Yes, this type of cancer can spread into portions of the middle ear. Also, it is possible for the cancer to spread into the parotid gland (salivary gland located beneath the ear and around the angle of the jaw), or backwards into the middle ear. It can also spread to the lymph nodes, which are located in front of and behind the ear as well as the neck, although this is rare in most cases.
How is It Treated?
These types of cancers can be treated surgically. Often, the surgical procedure would consist of using a combination of a common middle ear surgery known as a mastiodectomy, along with removal of the parotid gland. Sometimes removal of the tempero-madibular joint (jaw joint) is a possibility, but is almost never done and would be followed with a neck dissection.

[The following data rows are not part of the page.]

(** The C library's [strtol (str, &endptr, 10)] (ISO C 7.22.1.4), which
    is not part of the repository: white space is skipped, an optional
    sign and the longest run of decimal digits are converted; without
    a digit no conversion takes place and [endptr] is [str]; a value
    that does not fit a [long] is clamped and [errno] set to [ERANGE]. *)
Definition strtol (s : string) : strtol_result :=
  let (k1, s1) := skip_spaces s in
  let '(neg, k2, s2) := scan_sign s1 in
  let '(v, k3, _) := scan_digits s2 0 in
  match k3 with
  | O => {| value := 0; endptr := O; errno := 0 |}
  | S _ =>
      let val := if neg : bool then - v else v in
      let e := (k1 + k2 + k3)%nat in
      if val >? LONG_MAX then
        {| value := LONG_MAX; endptr := e; errno := ERANGE |}
      else if val <? LONG_MIN then
        {| value := LONG_MIN; endptr := e; errno := ERANGE |}
      else {| value := val; endptr := e; errno := 0 |}
  end.

Definition mathlib_parse_int (str : option string) (result : option Z)
    : outcome :=
  match str, result with
  | Some s, Some old =>
      let r := strtol s in
      if negb (errno r =? 0) || (endptr r =? 0)%nat
         || negb (is_nul (char_at s (endptr r)))
      then Returns MATHLIB_ERR_RANGE (Some old)
      else if (value r <? INT32_MIN) || (value r >? INT32_MAX)
      then Returns MATHLIB_ERR_RANGE (Some old)
      else Returns MATHLIB_OK (Some (wrap32 (value r)))
  | _, _ => Returns MATHLIB_ERR_NULL result
  end.

End Strtol.

(** ** Struct handling *)

Record Point : Type := { x : Z; y : Z }.

Record Rectangle : Type := { top_left : Point; bottom_right : Point }.

Definition mathlib_point_distance_squared (a b : option Point) : Z :=
  match a, b with
  | Some a, Some b =>
      let dx := sub32 (x b) (x a) in
      let dy := sub32 (y b) (y a) in
      add32 (mul32 dx dx) (mul32 dy dy)
  | _, _ => -1
  end.

Definition mathlib_rectangle_area (rect : option Rectangle) : Z :=
  match rect with
  | None => -1
  | Some r =>
      let width := sub32 (x (bottom_right r)) (x (top_left r)) in
      let height := sub32 (y (bottom_right r)) (y (top_left r)) in
      let width := if width <? 0 then neg32 width else width in
      let height := if height <? 0 then neg32 height else height in
      mul32 width height
  end.

(** ** Callback iteration *)

(** A callback acts on whatever it can reach, the object behind
    [user_data] included: that is the state [W] it transforms.  [U] is
    the type of the opaque [user_data] value handed back to it. *)
Definition mathlib_callback_fn (U W : Type) : Type := U -> Z -> W -> W.

(** [for (i = ...; i < len; i++) callback(user_data, arr[i]);] *)
Fixpoint foreach_loop {U W : Type} (arr : list Z) (i todo : nat)
    (callback : mathlib_callback_fn U W) (user_data : U) (w : W)
    : option W :=
  match todo with
  | O => Some w
  | S todo' =>
      v <- nth_error arr i ;;
      foreach_loop arr (S i) todo' callback user_data
        (callback user_data v w)
  end.

(** The state after the call; [None] when the loop reads past the end of
    the array. *)
Definition mathlib_foreach {U W : Type} (arr : option (list Z)) (len : nat)
    (callback : option (mathlib_callback_fn U W)) (user_data : U) (w : W)
    : option W :=
  match arr, callback with
  | Some a, Some cb => foreach_loop a 0 len cb user_data w
  | _, _ => Some w
  end.

(** ** Formatting *)

Definition digit_char (d : Z) : ascii := ascii_of_N (48 + Z.to_N d).

(** The order the digit loop descends along, guarded like the one of the
    square root. *)
Definition below (a b : Z) : Prop := 0 <= a < b.

#[local] Instance below_WellFounded : WellFounded below :=
  Acc_intro_generator 64 (Z.lt_wf 0).
#[local] Opaque below_WellFounded.

(** The decimal digits of a non-negative number, most significant
    first, in front of [acc]. *)
Equations? uint_text (n : Z) (acc : string) : string by wf n below :=
  uint_text n acc with Z_lt_dec n 10 := {
    | left _ => String (digit_char n) acc
    | right _ => uint_text (n / 10) (String (digit_char (n mod 10)) acc) }.
Proof.
  unfold below. Z.to_euclidean_division_equations. lia.
Qed.

(** The C library's [%d] conversion (ISO C 7.21.6.1), which is not part
    of the repository: a minus sign for a negative value, then the
    decimal digits without leading zeros. *)
Definition sint_text (v : Z) : string :=
  if v <? 0 then String "-" (uint_text (- v) EmptyString)
  else uint_text v EmptyString.

(** [snprintf (buffer, size, "Point(%d, %d)", px, py)]: the characters
    left in the buffer before its terminator, at most [size - 1]. *)
Definition snprintf_point (size : nat) (px py : Z) : string :=
  substring 0 (size - 1)
    ("Point(" ++ sint_text px ++ ", " ++ sint_text py ++ ")").

(** [allocated] tells whether [malloc (64)] succeeds; the result is the
    text of the returned buffer, [None] for a null result. *)
Definition mathlib_format_point (p : option Point) (allocated : bool)
    : option string :=
  match p with
  | None => None
  | Some p =>
      if allocated then Some (snprintf_point 64 (x p) (y p)) else None
  end.

(** ** Reference definitions

    What the specification says in its own words, to compare the code
    with. *)

(** The exact (unbounded) sum of the elements. *)
Definition exact_sum (l : list Z) : Z := fold_right Z.add 0 l.

(** The scan the specification describes for [findMax]: it starts from
    the first element and moves on to a later one only when that one is
    strictly greater.  It keeps the position next to the value. *)
Fixpoint scan_from (l : list Z) (i : nat) (best : nat * Z) : nat * Z :=
  match l with
  | [] => best
  | v :: l' => scan_from l' (S i) (if v >? snd best then (i, v) else best)
  end.

Definition first_max_scan (l : list Z) : option (nat * Z) :=
  match l with
  | [] => None
  | v :: l' => Some (scan_from l' 1 (O, v))
  end.

(** [best_of l (k, m)]: [m] sits at position [k] of [l], nothing in [l]
    is greater, and everything before position [k] is strictly smaller:
    [k] is the first occurrence of the maximum. *)
Definition best_of (l : list Z) (best : nat * Z) : Prop :=
  nth_error l (fst best) = Some (snd best)
  /\ (forall j v, nth_error l j = Some v -> v <= snd best)
  /\ (forall j v, (j < fst best)%nat -> nth_error l j = Some v ->
                  v < snd best).

(** The squared Euclidean distance of two points, over the integers. *)
Definition squared_distance (a b : Point) : Z :=
  (x b - x a) * (x b - x a) + (y b - y a) * (y b - y a).

(** Absolute width times absolute height, over the integers. *)
Definition exact_area (r : Rectangle) : Z :=
  Z.abs (x (bottom_right r) - x (top_left r))
  * Z.abs (y (bottom_right r) - y (top_left r)).

(** The rectangle with its two corners exchanged. *)
Definition swap_corners (r : Rectangle) : Rectangle :=
  {| top_left := bottom_right r; bottom_right := top_left r |}.

(** [if (w < 0) w = -w;] on an [int32_t], as a function. *)
Definition abs32 (w : Z) : Z := if w <? 0 then neg32 w else w.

Some patients have radiotherapy as the first treatment for cancer of the ear, however, radiotherapy is usually given post operatively destroying any small areas of cancer cells which cannot be removed surgically.
Cancer of the Middle Ear
This type of cancer is mainly known as squamous cell carcinoma; however is very rarely encountered.
What are the Symptoms?

  • Long-term discharging ear
  • Hearing loss
  • More recent blood-stained discharge
  • Sometimes facial paralysis

Can It Spread?
It commonly spreads to the surrounding close structures such as the bone, and can damage the facial nerve, causing facial paralysis. It can also spread to the lymph nodes. This will be checked by regular examination of the neck and a CT scan.
How is It Treated?
This form of cancer can be identified by a biopsy. CT or MRI scanning will show the extent of the tumor. A team of specialists will explain the best course of action and why. Also discussed will be the alternatives and any possible side effects of any treatment options. Most often it is treated surgically followed by post operative radiotherapy in order to destroy small areas of cancer cells not able to be removed at the time of operation. Your team will talk to you about the effects of the operation, which will include deafness on that side.
Glomus Tumor
Glomus tumors are benign, rarely malignant, tumors of the ear that arise from the outer layers of the blood vessels found in the middle ear.
What are the Symptoms?

  • Usually seen as a polyp in the middle ear
  • Hearing loss
  • Pulsating tinnitus
  • Blood-stained ear discharge
  • Dizziness/Vertigo
  • Facial paralysis
  • Earache

What Caused It?
The cause is not really known. Symptoms are very slow to progress so, in many cases, the patient has not consulted his or her GP until later symptoms, such as an earache or tinnitus. The doctor will notice an obvious middle ear polyp upon examination of the ear or a red or blue-tinged swelling behind the eardrum.
How is It Treated?
The details of the treatment are specific to the place from which the tumor originated, and it depends on how large it has become. More often than not, it can be removed surgically, and depending on the likelihood of nerve damage, radiotherapy can slow the growth and keep the disease in check for many years.